The front salon has a massive bar and lovely old cabinetry and a
high vaulted ceiling complete with a decaying fresco.
This room is given over to retail sales. The cavernous back room has plain brick walls that are at
least two stories high. Right
down the middle of the room runs a massive A-line heavy-timbered rack
supporting wine casks up high – and a balcony above that.
Within the rack is built a single heavy table upon which is a pair
of marble griffin-carved stands supporting fresh flowers. The remainder of the room has long refractory tables set
perpendicular to the rack, and a row of doubles along the wall.
When we entered, the room was full of business people eating pasta, piadini,
pannini and the like. There
was an electric atmosphere of activity.
We were seated opposite each other on the long table under the
rack, where we proceeded to settle-in for the next two hours.
Later, when we used the restroom, we discovered that the enoteca
had another room equally as large as the one we were in.
This was a garden room culled from an old courtyard.
The menu at Ca’ de’ Vén,
typically of enotici that serve food, is very basic, relying on a few
fresh pastas, salads, antipasti cold meats, and pizza.
There are no traditional secondo, dishes like roasted meats
of fish. We asked the waiter
if by chance they had any fresh tartufu, and to our surprise he
said, yes, they did. We
ordered two with simple salads. We
noticed lots of folks eating something that we were not familiar with: a
pizza-looking flatbread with all kinds of toppings.
We later learned that this was piadia or more properly piadini
de romagnola, named after the Romagna region.
This is the fast food of choice for this region of Italy, and a
more delicious one you can’t find anywhere.

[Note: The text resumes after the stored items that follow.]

(** * ccproxy: a shallow embedding of the response-rewriting proxy

    This development models the Express proxy of [src/index.js] (the
    mirror-first revision, lines 36-274): the text rewriter [rewriteText],
    the challenge detector inlined in [onProxyRes], the response assembler
    of [onProxyRes], the cached [backendFetch] and the [/fetch] route.  The
    earlier revisions kept under [src/unnamed] are modelled where a claim
    refers to them ([rewriteHtml] of part_001, [isCloudflareChallengeStatus]
    of part_002).

    JavaScript strings are modelled as lists of 8-bit characters
    ([list ascii]): the rewriter is studied on text whose UTF-16 code units
    are all below 256 (Latin-1).  Each regular expression of the source is
    translated into a hand-written matcher with the same leftmost,
    backtracking semantics, and [String.prototype.replace] with the [g]
    flag into [replace_all]. *)

From Stdlib Require Import Ascii String List Bool Arith Lia ZArith.
From stdpp Require Import base list gmap strings.
Import ListNotations.

Open Scope list_scope.

(** ** Characters and text *)

Abbreviation text := (list ascii).

Definition lit (s : string) : text := list_ascii_of_string s.

Definition chr (n : nat) : ascii := ascii_of_nat n.

(** The double quote, which cannot be written inside a string literal here. *)
Definition dq : text := [chr 34].

Definition in_codes (c : ascii) (l : list nat) : bool :=
  existsb (Nat.eqb (nat_of_ascii c)) l.

(** JavaScript [\s] restricted to Latin-1: TAB, LF, VT, FF, CR, SPACE, NBSP. *)
Definition is_space (c : ascii) : bool := in_codes c [9; 10; 11; 12; 13; 32; 160].

(** JavaScript [.] (without the [s] flag) excludes the line terminators LF and CR. *)
Definition is_line_term (c : ascii) : bool := in_codes c [10; 13].

Definition is_quote (c : ascii) : bool := in_codes c [34; 39].

(** The characters that stop the path class of the CDN pattern: white
    space, the double quote, the apostrophe, [<] and [>]. *)
Definition path_stop (c : ascii) : bool := is_space c || in_codes c [34; 39; 60; 62].

(** [String.prototype.toLowerCase] on Latin-1 code units. *)
Definition lower_char (c : ascii) : ascii :=
  let n := nat_of_ascii c in
  if ((65 <=? n) && (n <=? 90)) || ((192 <=? n) && (n <=? 222) && negb (n =? 215))
  then chr (n + 32) else c.

Definition toLowerCase (s : text) : text := map lower_char s.

(** Canonicalisation of a regular expression with the [i] flag, for ASCII
    letters (the only letters of the patterns matched case-insensitively). *)
Definition upper_ascii (c : ascii) : ascii :=
  let n := nat_of_ascii c in
  if (97 <=? n) && (n <=? 122) then chr (n - 32) else c.

Fixpoint prefixb (p s : text) : bool :=
  match p, s with
  | [], _ => true
  | a :: p', b :: s' => Ascii.eqb a b && prefixb p' s'
  | _ :: _, [] => false
  end.

(** [s.includes(p)]. *)
Fixpoint contains (p s : text) : bool :=
  prefixb p s || match s with [] => false | _ :: s' => contains p s' end.

Fixpoint prefix_ci (p s : text) : bool :=
  match p, s with
  | [], _ => true
  | a :: p', b :: s' => Ascii.eqb (upper_ascii a) (upper_ascii b) && prefix_ci p' s'
  | _ :: _, [] => false
  end.

(** [encodeURIComponent] on Latin-1 code units: unreserved characters are
    kept, any other code point is written as the percent-escaped bytes of its
    UTF-8 encoding (one byte below 128, two bytes from 128 to 255). *)
Definition uri_unreserved (c : ascii) : bool :=
  let n := nat_of_ascii c in
  ((65 <=? n) && (n <=? 90)) || ((97 <=? n) && (n <=? 122)) || ((48 <=? n) && (n <=? 57))
  || in_codes c [45; 95; 46; 33; 126; 42; 39; 40; 41].

Definition hex_digit (n : nat) : ascii := if n <? 10 then chr (48 + n) else chr (55 + n).

Definition pct (b : nat) : text := [chr 37; hex_digit (b / 16); hex_digit (b mod 16)].

Definition encode_char (c : ascii) : text :=
  let n := nat_of_ascii c in
  if uri_unreserved c then [c]
  else if n <? 128 then pct n
  else pct (192 + n / 64) ++ pct (128 + n mod 64).

Definition encodeURIComponent (s : text) : text := flat_map encode_char s.

(** ** Global replacement

    A matcher tries the regular expression at the head of the text and
    returns the matched text, its replacement and the rest of the input. *)

Definition matcher := text -> option (text * text * text).

(** [s.replace(re, f)] with a global [re] that never matches the empty
    string: scan left to right, replace each leftmost match, resume after it. *)
Fixpoint replace_all_n (n : nat) (mt : matcher) (s : text) : text :=
  match n with
  | O => s
  | S n' =>
      match s with
      | [] => []
      | c :: s' =>
          match mt s with
          | Some (_, r, rest) => r ++ replace_all_n n' mt rest
          | None => c :: replace_all_n n' mt s'
          end
      end
  end.

Definition replace_all (mt : matcher) (s : text) : text := replace_all_n (length s) mt s.

(** A regular expression that is an alternation of literals, tried in order. *)
Fixpoint first_prefix (ps : list text) (s : text) : option text :=
  match ps with
  | [] => None
  | p :: ps' => if prefixb p s then Some p else first_prefix ps' s
  end.

Definition lit_rule (ps : list text) (rep : text) : matcher := fun s =>
  match first_prefix ps s with
  | Some p => Some (p, rep, drop (length p) s)
  | None => None
  end.

(** [s.replace(/p/i, rep)]: only the first case-insensitive match. *)
Fixpoint replace_first_ci (p rep s : text) : text :=
  match s with
  | [] => []
  | c :: s' => if prefix_ci p s then rep ++ drop (length p) s else c :: replace_first_ci p rep s'
  end.

(** ** The Content Rewriter of index.js *)

Definition PROXY_PREFIX : text := lit "/cookieclicker".

(** [/https?:\/\/orteil\.dashnet\.org\/cookieclicker/g] *)
Definition origin_prefixed_pats : list text :=
  [lit "https://orteil.dashnet.org/cookieclicker"; lit "http://orteil.dashnet.org/cookieclicker"].
(** [/https?:\/\/orteil\.dashnet\.org/g] *)
Definition origin_pats : list text :=
  [lit "https://orteil.dashnet.org"; lit "http://orteil.dashnet.org"].
(** [/https?:\/\/dashnet\.org/g] *)
Definition dashnet_pats : list text := [lit "https://dashnet.org"; lit "http://dashnet.org"].

Definition rewrite_origin_prefixed (s : text) : text :=
  replace_all (lit_rule origin_prefixed_pats PROXY_PREFIX) s.
Definition rewrite_origin (s : text) : text := replace_all (lit_rule origin_pats PROXY_PREFIX) s.
Definition rewrite_dashnet (s : text) : text := replace_all (lit_rule dashnet_pats PROXY_PREFIX) s.

(** [/https?:\/\/(ajax\.googleapis\.com|...|cdnjs\.cloudflare\.com)(\/P)/g], where P is
    a greedy run of PATH characters and
    PATH is the class of all characters except white space, the double quote,
    the apostrophe, [<] and [>]. *)
Definition cdn_hosts : list text :=
  map lit ["ajax.googleapis.com"; "fonts.googleapis.com"; "fonts.gstatic.com";
           "cdn.jsdelivr.net"; "cdnjs.cloudflare.com"].

Definition match_scheme (s : text) : option (text * text) :=
  if prefixb (lit "https://") s then Some (lit "https://", drop 8 s)
  else if prefixb (lit "http://") s then Some (lit "http://", drop 7 s)
  else None.

(** The host alternation followed by the [\/] that starts the path group. *)
Fixpoint match_host_slash (hs : list text) (r : text) : option (text * text) :=
  match hs with
  | [] => None
  | h :: hs' =>
      if prefixb (h ++ lit "/") r then Some (h ++ lit "/", drop (length h + 1) r)
      else match_host_slash hs' r
  end.

(** Greedy run of PATH characters. *)
Fixpoint span_path (s : text) : text * text :=
  match s with
  | [] => ([], [])
  | c :: s' => if path_stop c then ([], s) else let '(p, r) := span_path s' in (c :: p, r)
  end.
(** One call of [run]: the new state and the state of the chain this
    call belongs to. *)
Definition run (st : State) : State * Worker :=
  match JS.pop (targetFiles st) with
  | (Some file, rest) =>
      if JS.truthy file
      then ({| loop := loop st; targetFiles := rest; ended := ended st;
               results := results st;
               stats := {| st_total := st_total (stats st);
                           st_uploading := st_uploading (stats st) + 1;
                           st_success := st_success (stats st);
                           st_fail := st_fail (stats st) |};
               puts := puts st ++
                 [createUploadTask cfg (KeyMapper.resolveBase path_resolve cfg) file];
               workers := workers st; written := written st;
               resolved := resolved st |},
            Uploading (length (puts st)) file)
      else noFile st rest
  | (None, rest) => noFile st rest
  end.

(** The handler [then(({ key }) => ...)] or [catch(({ key, msg, stack }) => ...)]
    of the chain of [file]. *)
Definition handle (st : State) (file : string) (outcome : Settlement) : State :=
  match outcome with
  | Resolved _ key =>
      {| loop := loop st; targetFiles := targetFiles st; ended := ended st;
         results := {| success := success (results st) ++
                         [{| s_file := file; s_key := key; s_skipped := false |}];
                       fail := fail (results st) |};
         stats := {| st_total := st_total (stats st);
                     st_uploading := st_uploading (stats st) - 1;
                     st_success := st_success (stats st) + 1;
                     st_fail := st_fail (stats st) |};
         puts := puts st; workers := workers st; written := written st;
         resolved := resolved st |}
  | Rejected rej =>
      {| loop := loop st; targetFiles := targetFiles st; ended := ended st;
         results := {| success := success (results st);
                       fail := fail (results st) ++
                         [{| f_file := file; f_key := r_key rej; f_msg := r_msg rej |}] |};
         stats := {| st_total := st_total (stats st);
                     st_uploading := st_uploading (stats st) - 1;
                     st_success := st_success (stats st);
                     st_fail := st_fail (stats st) + 1 |};
         puts := puts st; workers := workers st; written := written st;
         resolved := resolved st |}
  end.

Definition setWorkers (st : State) (ws : list Worker) : State :=
  {| loop := loop st; targetFiles := targetFiles st; ended := ended st;
     results := results st; stats := stats st; puts := puts st;
     workers := ws; written := written st; resolved := resolved st |}.

Definition setLoop (st : State) (n : nat) : State :=
  {| loop := n; targetFiles := targetFiles st; ended := ended st;
     results := results st; stats := stats st; puts := puts st;
     workers := workers st; written := written st; resolved := resolved st |}.

(** What the event loop can do next. *)
Inductive Event :=
| Spawn              (** one iteration of [while (parallelCount--) run()] *)
| Respond (w : nat)  (** the SDK calls the [putFile] callback of chain [w] *)
| Handle (w : nat)   (** the queued [then]/[catch] handler of chain [w] runs *)
| Next (w : nat).    (** the queued [then(run)] of chain [w] runs *)

(** One event; [None] when the event cannot happen in this state. The
    while loop is synchronous, so queued promise reactions only run once
    it is over. *)
Definition step (st : State) (e : Event) : option State :=
  match e with
  | Spawn =>
      match loop st with
      | S n =>
          let '(st', wk) := run st in
          Some (setLoop (setWorkers st' (workers st' ++ [wk])) n)
      | O => None
      end
  | Respond w =>
      match workers st !! w with
      | Some (Uploading call file) =>
          let key := KeyMapper.uploadKey (KeyMapper.resolveBase path_resolve cfg) file in
          Some (setWorkers st
                  (<[w := Settled file (putFileCallback file key (remote call))]>
                     (workers st)))
      | _ => None
      end
  | Handle w =>
      match loop st, workers st !! w with
      | O, Some (Settled file outcome) =>
          let st' := handle st file outcome in
          Some (setWorkers st' (<[w := Recorded]> (workers st')))
      | _, _ => None
      end
  | Next w =>
      match loop st, workers st !! w with
      | O, Some Recorded =>
          let '(st', wk) := run st in
          Some (setWorkers st' (<[w := wk]> (workers st')))
      | _, _ => None
      end
  end.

More like a quesadilla than anything else, this is a flat bread,
formed round that is grilled and topped with a varierty of ingredients –
cheese, tomatoes, whatever you like, and then folded over for easy eating.
They are yummy. Just
like so many regional things, they started appearing at the very north of
the Romagna region here in Ravenna and became ubiquitous – even
specialized stands with big signs – down the coast and up and over the
mountains, to just before we emerged in Umbria – and abruptly they were
gone. The extremes of
“regionality” of Italy always amaze us. I remember on our first trip to Italy following dinner in a
simple restaurant in Bologna we ordered Vin Santo. We had become accustomed to enjoying this wonderful after
dinner libation, as is the custom in Umbria and Tuscany where we had spent
the last few days. Now we
were only a
stones-throw away, the waiter didn’t understand.
I explained: A small vin dolce.
Yes! He beamed, and returned with two effervescent candy-sweet
glasses of Lambrusca. We were
puzzled. All the way in the
U.S. we know about Vin Santo, but just over the mountain range, they
don’t want to hear about it. It’s
wonderful actually because it shuns homogenization and preserves
regionality. So much variety crammed in such a small space.
There is probably not many lunches we
enjoyed more than that at Ca’ de’ Vén.
The pasta was heavenly. The
wine was wonderful. The atmosphere
was intoxicating. We
lingered over a grappa and coffee. We
were perfectly rested and wine-inspired to attack the afternoon.
Oh. The bill for fresh
white truffles on fresh homemade linguini, a perfectly fine bottle of
local wine, salads, coffee and grappa was $43.
Amazing. Refreshed, we
headed out for more of Ravenna’s treasures.